Demolition of distressed public housing and relocation of residents: Housing Opportunities for People Everywhere
Housing and Urban Development's HOPE VI program funds the demolition and revitalization of housing units that are substantially physically deteriorated and located in high-poverty neighborhoods (>30% of residents living in poverty). HOPE VI aims to improve the living environment for residents of distressed public housing developments by improving housing quality, increasing supportive services, and avoiding or decreasing concentrated poverty.42 Residents are relocated during the demolition and revitalization of their original properties.

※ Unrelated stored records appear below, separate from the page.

(* ===== verification/Relay.v ===== *)
(** * client.cpp: the publisher's loop, and what a player sends

    The loop of a publishing client fills the global [audio_video_buffer] with one message and points the first
    entry of [consumers] at it.  Here are its round and the header under which a player sends the message;
    RelaySteps.v has the loop of the players, and how the coroutines take turns. *)

From stdpp Require Import base list gmap sets.
From Stdlib Require Import Lia ZArith.
From S2P Require Import Prelude.
From S2P Require Import Bytes.
From S2P Require Import Util.
From S2P Require Import StApi.
From S2P Require Import StIo.
From S2P Require Import State.
From S2P Require Import IoBuffer.
From S2P Require Import IoSocket.
From S2P Require Import Emit.
From S2P Require Import Header.
From S2P Require Import Amf.
From S2P Require Import Chunk.

Local Open Scope Z_scope.

(** The chunk stream a player gets a message on. *)
Definition send_csid (message_type : Z) : Z :=
  if message_type =? 0x08 then 7 else if message_type =? 0x09 then 6 else 0.

(** The array [header], with the length given to [iov[0]]. *)
Definition relay_header (h : Message_Header) : list byte :=
  to_byte (Z.lor (Z.shiftl 0x00 6) (swrap 8 (send_csid (message_type h)))) ::
  (if 0xFFFFFF <=? timestamp h then [xff; xff; xff] else be_bytes 3 (timestamp h)) ++
  be_bytes 3 (message_length h) ++
  [to_byte (message_type h)] ++
  le_bytes 4 (stream_id h) ++
  (if 0xFFFFFF <=? timestamp h then be_bytes 4 (timestamp h) else []).

(** [len] bytes at [data() + off]; the terminator can be read. *)
Definition slice (buf : list byte) (off len : Z) : outcome (list byte) :=
  if (0 <=? off) && (0 <=? len) && (off + len <=? Z.of_nat (length buf) + 1)
  then Ok (take (Z.to_nat len) (drop (Z.to_nat off) (IO_Buffer.get_data buf)))
  else Undef.

Section relay.
Context {S : Type} `{!StSocket S}.

(** [csid_header[curr_csid].header_length = bh_size + mh_size;], with [curr_csid]
    the reference passed to [recv_audio_video]. *)
Definition note_header (csid bh_size mh_size : Z) : M (world S) unit :=
  modify (with_curr_csid csid) ;;
  csid_header_set csid (set_header_length (bh_size + mh_size)).

(** One call of [recv_audio_video] in the publisher's loop and the assignment
    after it.  The result of the call is dropped; when it fails, [bh_size],
    [mh_size] and [curr_csid] are what they were set to by then. *)
Definition publish_message : M (world S) unit := λ w,
  match read_audio_video_basic_header w with
  | (Ok (fmt, csid, bh_size), w1) =>
      match read_audio_video_message_header fmt csid bh_size w1 with
      | (Ok mh_size, w2) =>
          match recv_audio_video_payload csid w2 with
          | (Ok _, w3) | (Fail, w3) => note_header csid bh_size mh_size w3
          | r => r
          end
      | (Fail, w2) =>
          (mh_size <- lift (mh_size_array fmt) ;; note_header csid bh_size mh_size) w2
      | (o, w2) => (omap (λ _, tt) o, w2)
      end
  | (Fail, w1) =>
      let csid := match audio_video_buffer w1 with
        | [] => curr_csid w1
        | bh :: _ => Z.land (sc bh) 0x3F
        end in
      note_header csid 1 0 w1
  | (o, w1) => (omap (λ _, tt) o, w1)
  end.

(** The body of the publisher's loop is [publish_message], the assignment to the
    first consumer, [st_usleep(0)], [audio_video_buffer.clear()]. *)
Definition clear_audio_video : M (world S) unit := modify (with_audio_video_buffer []).
End relay.

(** ** A message on its way *)
Lemma relay_header_short h :
  0 <= timestamp h < 0xffffff → message_type h = 8 ∨ message_type h = 9 →
  relay_header h =
    chunk_header 0 (send_csid (message_type h)) (timestamp h) (message_length h)
      (message_type h) (stream_id h).
Proof.
  intros Ht Hm. unfold relay_header, chunk_header, basic_header, message_header, extended_timestamp.
  rewrite (proj2 (Z.leb_gt 0xFFFFFF _)), (proj2 (Z.ltb_ge 0xffffff _)) by lia.
  rewrite Z.min_l, andb_false_r by lia. cbn [andb Z.leb Z.compare].
  rewrite !app_nil_r. destruct Hm as [-> | ->]; by rewrite <- !app_assoc.
Qed.

Lemma length_relay_header h :
  length (relay_header h) = (if (0xFFFFFF <=? timestamp h)%Z then 16 else 12)%nat.
Proof.
  unfold relay_header. cbn [length]. rewrite !length_app, !length_be_bytes, length_le_bytes.
  by destruct (0xFFFFFF <=? timestamp h).
Qed.

(** One round of the publisher on an audio or video message: the buffer holds header and payload, and the entry of the
    chunk stream describes it. *)
Lemma publish_message_ok {S : Type} `{!StSocket S, !StSocketLaws S} (payload rest : list byte) (fmt csid ts mt sid : Z)
    (n : nat) (w : world S) :
  0 <= fmt <= 1 → 2 <= csid <= 191 → 0 <= ts < 0xffffff → -128 <= mt < 128 → - 2 ^ 31 <= sid < 2 ^ 31 →
  Z.of_nat (length payload) < 2 ^ 24 → chunk_size w = Z.of_nat n → (0 < n)%nat → Z.of_nat n < 2 ^ 31 →
  let hb := chunk_header fmt csid ts (Z.of_nat (length payload)) mt sid in
  let h := av_entry fmt ts (Z.of_nat (length payload)) mt sid (default Message_Header_new (csid_header w !! csid)) in
  streaming AvBuf (hb ++ chunked (header_fmt3 csid) n payload ++ rest) 0 w →
  ∃ w', publish_message w = (Ok tt, w') ∧ rx (sock w') = rest ∧ curr_csid w' = csid ∧
    audio_video_buffer w' = hb ++ payload ∧
    csid_header w' !! csid = Some (set_header_length (Z.of_nat (length hb)) h) ∧
    message_length h = Z.of_nat (length payload) ∧ message_type h = mt.
Proof.
  intros Hf Hcs Hts Hmt Hsid Hl Hc Hn Hn' hb h H0.
  destruct (audio_video_message payload rest fmt csid ts mt sid n w Hf Hcs Hts Hmt Hsid Hl Hc Hn Hn' H0)
    as (bh & mh & w1 & w2 & w3 & E1 & E2 & E3 & Hs & Hb & Hh & _ & Hrx & _).
  exists (with_csid_header (<[csid := set_header_length (bh + mh) h]> (csid_header w)) (with_curr_csid csid w3)).
  split; [| split; [exact Hrx |]; split; [done |]; split; [exact Hb |]; split].
  - unfold publish_message. rewrite E1, E2, E3. unfold note_header. unfold bind at 1. cbn [modify]. fold h in Hh.
    assert (with_curr_csid csid w3 = entry csid h (with_csid_header (csid_header w) (with_curr_csid csid w3))) as ->.
    { unfold entry. cbn [csid_header with_csid_header]. rewrite <- Hh. by destruct w3. }
    rewrite csid_header_set_entry. done.
  - cbn. rewrite lookup_insert_eq. fold hb in Hs. by rewrite Hs.
  - unfold h, av_entry. destruct (decide (fmt = 0)) as [-> | ?]; [done |]. by replace fmt with 1 by lia.
Qed.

Some residents will ultimately move back to the new community that replaced the development, whereas others receive vouchers or move to other public housing developments.
The Urban Institute evaluated the impact of the program on residents through “The HOPE VI Panel Study,” a longitudinal study that collected baseline and follow-up data at 5 sites. At the 2001 baseline survey, 38% of adults participating in HOPE VI were reported to be in “excellent” or “very good” physical health compared with the national average of 68% and the minority national average of 60% reported in the 2001 National Health Interview Survey.45 Thirty-three percent of residents reported peeling paint or plaster in their units, 25% reported cockroach infestation, 42% reported water leaks, 33% reported inadequate heat, and 16% reported rat and mice infestations.45 In addition, 90% of residents reported serious problems with drug trafficking, drug use, and gang activity in their neighborhoods, and 75% reported that violent crimes were “big problems” in their neighborhoods.45
Data from the 2005 follow-up survey suggest that housing quality improved for those people who relocated to the private housing market through the HOPE VI program. At the 2005 follow-up survey, 25% of residents living in private market units reported having 2 or more housing problems (eg, leaks, peeling paint, broken appliances) compared with more than 50% at the 2001 baseline survey.42 However, self-rated health was still significantly worse than national averages, with 41% of HOPE VI study participants reporting fair or poor health in the 2005 survey.46 In addition, mental health problems persisted, with 29% of respondents reporting poor mental health.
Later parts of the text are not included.